All forests were under the protection of certain gods, of whom the principal one was Tane, who represents trees and birds. Inasmuch as man, birds and trees are descended from a common source, it is not surprising that, when the Maori entered a forest, he felt himself to be among his own kin, albeit somewhat distant relatives. This attitude was productive of a singular train of thought and also curious superstitions and quaint ceremonial. So it was that, ere a superior tree was felled, the overlord Tane was placated by means of a somewhat elaborate ceremony; in like manner the fowling season was marked by certain restrictions and ritual. This means that the restrictive tapu often affected the forest, either as a whole, or any particular spot whereat a superior canoe was being made, or a ceremony being performed. This tapu lay on the forest during the whole of the fowling season. These peculiar rites and superstitions can be traced back to the universal belief in departmental gods, in quaint origin-myths, and in the possession of a vital spirit, an active life-principle by all entities, man, birds, lowly creatures, trees, and all things that exist. The life-principle referred to is of a tapu nature, and if that tapu be interfered with or desecrated as it were, then the people, birds of forests were in a parlous condition, and open to assault by all the demons and tribulations that ever surround all life and all things.
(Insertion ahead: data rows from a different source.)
Definition write_item (p : ptr) (it : Item) (w : Mover) : Mover :=
  set_pl w (set_mem (pl w) (λ q, if q =? p then it else mem (pl w) q)).
Definition write_state (p : ptr) (s : ItemState) (w : Mover) : Mover := set_states w (<[p := s]> (states w)).
Definition upd_item (p : ptr) (f : Item → Item) : MW unit := it ← item_at p; modify (write_item p (f it)).
Definition upd_state (p : ptr) (f : ItemState → ItemState) : MW unit := s ← state_at p; modify (write_state p (f s)).

(** [m_items[slot] = pItem] *)
Definition put_own (slot : Z) (o : option ptr) : MW unit :=
  modify (λ w, set_pl w (set_m_items (pl w) (partial_alter (λ _, o) slot (m_items (pl w))))).
Definition tell (e : effect) : MW unit := modify (λ w, set_effects w (e :: effects w)).
Definition refuse (msg : InventoryResult) : MW unit := tell (SendEquipError msg).

(** [delete]: a bag deletes what is in it (Bag::~Bag). *)
Fixpoint delete_object (fuel : nat) (p : ptr) : MW unit :=
  match fuel with
  | O => lift OutOfFuel
  | S fuel =>
    it ← item_at p;
    _ ← modify (λ w, set_states w (delete p (states w)));
    if IsBag it then for_each (map_to_list (m_bagslot it)).*2 (delete_object fuel) else skip
  end.
Definition delete_item (p : ptr) : MW unit := w ← get; delete_object (S (size (states w))) p.

(** ** The update queue (Item.cpp) *)

Definition s16 (x : Z) : Z := (x + 2 ^ 15) `mod` 2 ^ 16 - 2 ^ 15.

Definition AddToUpdateQueueOf (p : ptr) (player : bool) : MW unit :=
  s ← state_at p;
  if negb (uQueuePos s =? -1) then skip
  else if negb player then lift AssertFail
  else
    it ← item_at p; w ← get;
    if negb (player_guid (pl w) =? owner it) then skip
    else if m_itemUpdateQueueBlocked w then skip
    else
      _ ← modify (λ w, set_m_itemUpdateQueue w (m_itemUpdateQueue w ++ [Some p]));
      upd_state p (λ s, set_uQueuePos s (s16 (Z.of_nat (length (m_itemUpdateQueue w))))).

Definition RemoveFromUpdateQueueOf (p : ptr) : MW unit :=
  s ← state_at p;
  if uQueuePos s =? -1 then skip
  else
    it ← item_at p; w ← get;
    if negb (player_guid (pl w) =? owner it) then skip
    else if m_itemUpdateQueueBlocked w then skip
    else if (uQueuePos s <? 0) || (Z.of_nat (length (m_itemUpdateQueue w)) <=? uQueuePos s) then lift Undefined
    else
      _ ← modify (λ w, set_m_itemUpdateQueue w (<[Z.to_nat (uQueuePos s) := None]> (m_itemUpdateQueue w)));
      upd_state p (λ s, set_uQueuePos s (-1)).

Definition DeleteRefundReference (g : Z) : MW unit :=
  modify (λ w, set_m_refundableItems w (m_refundableItems w ∖ {[g]})).

(** [player]: whether the second argument is the player, or NULL. *)
Definition SetState (p : ptr) (state : ItemUpdateState) (player : bool) : MW unit :=
  s ← state_at p;
  if bool_decide (uState s = ITEM_NEW ∧ state = ITEM_REMOVED) then
    it ← item_at p;
    _ ← when player (_ ← RemoveFromUpdateQueueOf p; DeleteRefundReference (guid it));
    delete_item p
  else if negb (bool_decide (state = ITEM_UNCHANGED)) then
    _ ← when (negb (bool_decide (uState s = ITEM_NEW))) (upd_state p (λ s, set_uState s state));
    AddToUpdateQueueOf p player
  else upd_state p (λ s, set_uState (set_uQueuePos s (-1)) ITEM_UNCHANGED).

(** [SetState(state, GetOwner())], when only the player himself is known by guid. *)
Definition SetState_owner (p : ptr) (state : ItemUpdateState) : MW unit :=
  it ← item_at p; w ← get; SetState p state (owner it =? player_guid (pl w)).

(** ** Enchantments, binding, refunds (Item.cpp) *)

Definition PROP_ENCHANTMENT_SLOT_0 := 7.
Definition PROP_ENCHANTMENT_SLOT_1 := 8.
Definition PROP_ENCHANTMENT_SLOT_2 := 9.
Definition PROP_ENCHANTMENT_SLOT_3 := 10.
Definition PROP_ENCHANTMENT_SLOT_4 := 11.
Definition MAX_ENCHANTMENT_SLOT := 12.
Definition GetEnchantmentDuration (s : ItemState) (slot : Z) : Z := default 0 (enchantment_durations s !! slot).

Definition write_enchantment (p : ptr) (slot id duration : Z) : MW unit :=
  _ ← upd_item p (λ it, set_enchantments it (<[slot := id]> (enchantments it)));
  upd_state p (λ s, set_enchantment_durations s (<[slot := duration]> (enchantment_durations s))).
Definition ClearEnchantment (p : ptr) (slot : Z) : MW unit :=
  it ← item_at p;
  if GetEnchantmentId it slot =? 0 then skip
  else _ ← write_enchantment p slot 0 0; SetState_owner p ITEM_CHANGED.
(** Without charges. *)
Definition SetEnchantment (p : ptr) (slot id duration : Z) : MW unit :=
  it ← item_at p; s ← state_at p;
  if (GetEnchantmentId it slot =? id) && (GetEnchantmentDuration s slot =? duration) then skip
  else _ ← write_enchantment p slot id duration; SetState_owner p ITEM_CHANGED.
Definition SetEnchantmentDuration (p : ptr) (slot duration : Z) (player : bool) : MW unit :=
  s ← state_at p;
  if GetEnchantmentDuration s slot =? duration then skip
  else
    _ ← upd_state p (λ s, set_enchantment_durations s (<[slot := duration]> (enchantment_durations s)));
    SetState p ITEM_CHANGED player.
A forest might at any time be placed under a special tapu on account of the death of a person of importance, and in such cases all food-products in such a forest were under the ban, and no person was allowed to take them. If any person chanced to be so rash as to disregard the embargo, then such an offence, known as kai parapara, might lead to his being slain. The tapu of a forest during the fowling season prevented any person carrying cooked food into such forest; such an act would cause the forest to become tamaoatia or polluted, the tapu would become null and void, the care and help of the gods would be withdrawn, and so birds would desert that region. This hapless condition is explained by the Maori as a result of the life-principle or mauri of the forest being nullified. It must, however, be explained that uncooked food could be taken into the forest, and such food-supply usually consisted of fern roots (Pteridium aquilinum var. esculenta). Not only so, but birds might be cooked and eaten in the forest, so long as no portion of cooked food was carried away from the spot; disregard of such prohibitions would result in the migration of birds to better protected areas. Such a foolish act is termed a taiki, as Ngati-porou put it a taiki i nga atua, a belittling or page 7insulting of the atua, the supernormal beings, spirits, who presided over forests. Troubles inevitably follow upon any disregard of the gods.

Grey-haired old bushmen have told me that birds were exceedingly numerous so long as the Maori cooked them in the old way followed by their fathers, viz., in the hāngi or steaming pit, but when metal cooking-vessels were acquired from Europeans, and used for the purpose, then such an unlucky act caused birds to leave the forest, and so the evil results of the tawhauarua afflicted the people. This term is used to denote a second cooking (tao rua), which is another unlucky act. If, when a steam-oven is opened, the birds therein are found to be underdone, then it is dangerous to cook them again; birds will leave that vicinity; it is one of the many, many unlucky acts that come under the name of puhore. Says the Maori: "If birds be not properly cooked then eat them as they are; do not recook them, or Tane will depart, that is to say, birds will."

A Ngati-awa sage of Te Teko informed me that, during the fowling season, birds were cooked only in the evening, and never during the daytime, otherwise birds would desert the forest. Apparently birds in past times were easily offended, or their patron deities were. At such times, said my informant, the birds would be heard flying away in myriads.

* This refers to Dominion Museum Bulletin No. 11, Maori Religion and Mythology, Part 2.